她表情難看,說道:「過兩三日就走?蒼竹涵沒來,我還能理解是瓊山的新弟子貪圖凡間新鮮,想在相城多玩幾日。既然這次是蒼竹涵領隊,你居然還會覺得瓊山派突兀多耽擱的這幾日,是為了供他師弟遊玩?」
相城城主一愣:「不、不然呢?」
黎丹姝只能說不愧是什麼手下都要的垃圾桶石無月,都是個養出「魔」心的惡人了,竟然還會這麼天真積極。
黎丹姝冷聲道:「我看你年輕驕矜的人是你,細數你也八十歲了,便是當年蒼竹涵清晏劍出鞘的餘光在這凡世也存不許多,你也不至於半點都不記得,將瓊山派的大弟子當成其他上清天的蠢貨,能供你愚弄吧?」
蒼竹涵是什麼樣人,沒有人比黎丹姝更清楚了。
他自律自省,剛正良善,心胸更是一等一的疏朗豁達。這樣的人,斷不會容他的師弟貪圖享樂而壞了定好的計劃規矩,他會在計劃允許範圍內,容許小輩們最大程度的胡鬧,但絕做不出五日巡視變十日巡玩的事情。
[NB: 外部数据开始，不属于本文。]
Lemma owners_step_fresh (fuel : nat) (pod : Pod) (ownerRef : OwnerReference)
    (rest : list OwnerReference) (restarted : list string) (st : St W) :
  getResourceType (Kind ownerRef) ≠ "Pod" →
  matchKey ownerRef pod ∉ restarted →
  restartResourceFromPod_owners fuel pod (ownerRef :: rest) restarted st
  = match restartResource fuel (getResourceType (Kind ownerRef))
            (OwnerName ownerRef) pod st with
    | Some (Some e, st') => Some ((Some e, restarted), st')
    | Some (None, st') =>
        restartResourceFromPod_owners fuel pod rest
          (restarted ++ [matchKey ownerRef pod]) st'
    | None => None
    end.
Proof.
  intros Hpod Hin. simpl.
  rewrite decide_False by apply getResourceType_not_unknown.
  rewrite decide_True by done.
  rewrite (proj2 (slices_Contains_false _ _) Hin).
  unfold bind.
  by destruct (restartResource _ _ _ _ _) as [[[e|] st']|].
Qed.

Lemma restartResourceFromPod_owned (fuel : nat) (restarted : list string)
    (pod : Pod) (st : St W) :
  OwnerReferences (PodMeta pod) ≠ [] →
  restartResourceFromPod fuel restarted pod st
  = restartResourceFromPod_owners fuel pod (OwnerReferences (PodMeta pod))
      restarted st.
Proof.
  intros Hne. unfold restartResourceFromPod.
  rewrite decide_False; [done |].
  by destruct (OwnerReferences (PodMeta pod)).
Qed.

(** C3: for an owner reference the loop of [restartResourceFromPod]
    acts on (one not classified as "Pod"), [restarted] is consulted
    before anything is done: a key that is present means no restart and
    no request.  A key that is absent means [restartResource] runs from
    that very state; its failure ends the function with [restarted] as
    it was, so the key is still absent, and only its success appends
    the key.  A later pod of the same namespace that meets the same
    owner with the key still absent therefore runs [restartResource]
    for it again. *)
Theorem ledger_check_call_insert (fuel : nat) (pod : Pod)
    (ownerRef : OwnerReference) (rest : list OwnerReference)
    (restarted : list string) (st : St W) :
  let resourceType := getResourceType (Kind ownerRef) in
  let key := matchKey ownerRef pod in
  let attempt := restartResource fuel resourceType (OwnerName ownerRef) in
  resourceType ≠ "Pod" →
  (key ∈ restarted →
   ∃ st', restartResourceFromPod_owners fuel pod (ownerRef :: rest)
            restarted st
          = restartResourceFromPod_owners fuel pod rest restarted st'
          ∧ world st' = world st ∧ calls st' = calls st)
  ∧ (key ∉ restarted →
     (∀ e st', attempt pod st = Some (Some e, st') →
        restartResourceFromPod_owners fuel pod (ownerRef :: rest)
          restarted st = Some ((Some e, restarted), st'))
     ∧ (∀ st', attempt pod st = Some (None, st') →
          restartResourceFromPod_owners fuel pod (ownerRef :: rest)
            restarted st
          = restartResourceFromPod_owners fuel pod rest
              (restarted ++ [key]) st')
     ∧ (∀ later rest2 restarted2 st2,
          Namespace (PodMeta later) = Namespace (PodMeta pod) →
          OwnerReferences (PodMeta later) = ownerRef :: rest2 →
          key ∉ restarted2 →
          restartResourceFromPod fuel restarted2 later st2
          = match attempt later st2 with
            | Some (Some e, st') => Some ((Some e, restarted2), st')
            | Some (None, st') =>
                restartResourceFromPod_owners fuel later rest2
                  (restarted2 ++ [key]) st'
            | None => None
            end)).
Proof.
  intros resourceType key attempt Hpod. split.
  - intros Hin. eexists. split.
    + by apply owners_step_seen.
    + done.
  - intros Hout. split; [| split].
    + intros e st' Hrun.
      rewrite owners_step_fresh by done.
      fold resourceType attempt. by rewrite Hrun.
    + intros st' Hrun.
      rewrite owners_step_fresh by done.
      fold resourceType attempt. by rewrite Hrun.
    + intros later rest2 restarted2 st2 Hns Hown Hout2.
      assert (Hkey : matchKey ownerRef later = key).
      { subst key. unfold matchKey. by rewrite Hns. }
      rewrite restartResourceFromPod_owned by (by rewrite Hown).
      rewrite Hown, owners_step_fresh; [| done | by rewrite Hkey].
      by rewrite Hkey.
Qed.

(** ** Pods behind a ReplicaSet *)

Lemma restartReplicaSet_unfold (name namespace : string) (st : St W) :
  restartReplicaSet name namespace st
  = let got := Apps_Get ReplicaSets namespace name (world st) in
    let st1 := answered st (mkCall VGet ReplicaSets namespace name)
                 (snd got) in
    match fst got with
    | Err e => Some (Some e, st1)
    | Ok rs =>
        match firstDeployment (OwnerReferences (Meta rs)) with
        | Some ownerRef =>
            restartDeployment (OwnerName ownerRef) namespace st1
        | None => Some (None, st1)
        end
    end.
Proof.
  unfold restartReplicaSet, bind, getController, request, answered.
  destruct (Apps_Get ReplicaSets namespace name (world st))
    as [[rs|e] w1]; simpl; [|done].
  apply restartReplicaSet_owners_find.
Qed.

Lemma matchKey_ReplicaSet (rsName : string) (pod : Pod) :
  matchKey (mkOwnerReference "ReplicaSet" rsName) pod
  = rsName +:+ "|ReplicaSet|" +:+ Namespace (PodMeta pod).
Proof. reflexivity. Qed.

(** C10: a pod whose owner is a ReplicaSet that has no Deployment
    among its owners.  With the key not yet in [restarted], the
    resolver returns [nil] and appends [rsName|ReplicaSet|namespace],
    and the fetch of the ReplicaSet is the only request it has issued:
    nothing was restarted, yet the ReplicaSet is in the slice that
    [main] reports. *)
Theorem orphan_replicaset_is_recorded (fuel : nat)
    (restarted : list string) (pod : Pod) (rsName : string)
    (rs : Controller) (w1 : W) (st : St W) :
  let namespace := Namespace (PodMeta pod) in
  let key := rsName +:+ "|ReplicaSet|" +:+ namespace in
  OwnerReferences (PodMeta pod) = [mkOwnerReference "ReplicaSet" rsName] →
  Apps_Get ReplicaSets namespace rsName (world st) = (Ok rs, w1) →
  firstDeployment (OwnerReferences (Meta rs)) = None →
  key ∉ restarted →
  restartResourceFromPod fuel restarted pod st
  = Some ((None, restarted ++ [key]),
          answered st (mkCall VGet ReplicaSets namespace rsName) w1)
  ∧ Forall (λ c, isMutating c = false)
           [mkCall VGet ReplicaSets namespace rsName].
Proof.
  intros namespace key Hown Hget Hnone Hfresh.
  split; [| by repeat constructor].
  rewrite restartResourceFromPod_owned by (by rewrite Hown).
  rewrite Hown, owners_step_fresh; [| done | by rewrite matchKey_ReplicaSet].
  change (restartResource fuel _ _ pod st)
    with (restartReplicaSet rsName namespace st).
  rewrite restartReplicaSet_unfold, Hget. simpl. by rewrite Hnone.
Qed.

(** ** Two pods of one Deployment *)

Lemma updatesOf_app (namespace name : string) (cs1 cs2 : list Call) :
  updatesOf namespace name (cs1 ++ cs2)
  = (updatesOf namespace name cs1 + updatesOf namespace name cs2)%nat.
Proof. unfold updatesOf. by rewrite List.filter_app, length_app. Qed.

Lemma updatesOf_restart (namespace rsName deployment : string) :
  updatesOf namespace deployment
    [mkCall VGet ReplicaSets namespace rsName;
     mkCall VGet Deployments namespace deployment;
     mkCall VUpdate Deployments namespace deployment] = 1%nat.
Proof.
  unfold updatesOf, isUpdateOf. simpl.
  rewrite bool_decide_eq_true_2; done.
Qed.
蒼竹涵突兀停留,一定是他發現了比任務更著緊,急需處理的端倪。
黎丹姝幾乎是立刻就想到了相城城主多年捕殺妖獸抽取靈力,以向石無月效忠朝貢的事情。
妖獸數年引而不發,是因其他上清天的修者不會管他們這些異物,但若是來了個可能管的呢?妖獸壽命延長,同她一般瞭解蒼竹涵為人的也未必沒有,聽聞瓊山下山者是蒼竹涵,他們難道不會想要殊死一搏,復仇雪恨嗎?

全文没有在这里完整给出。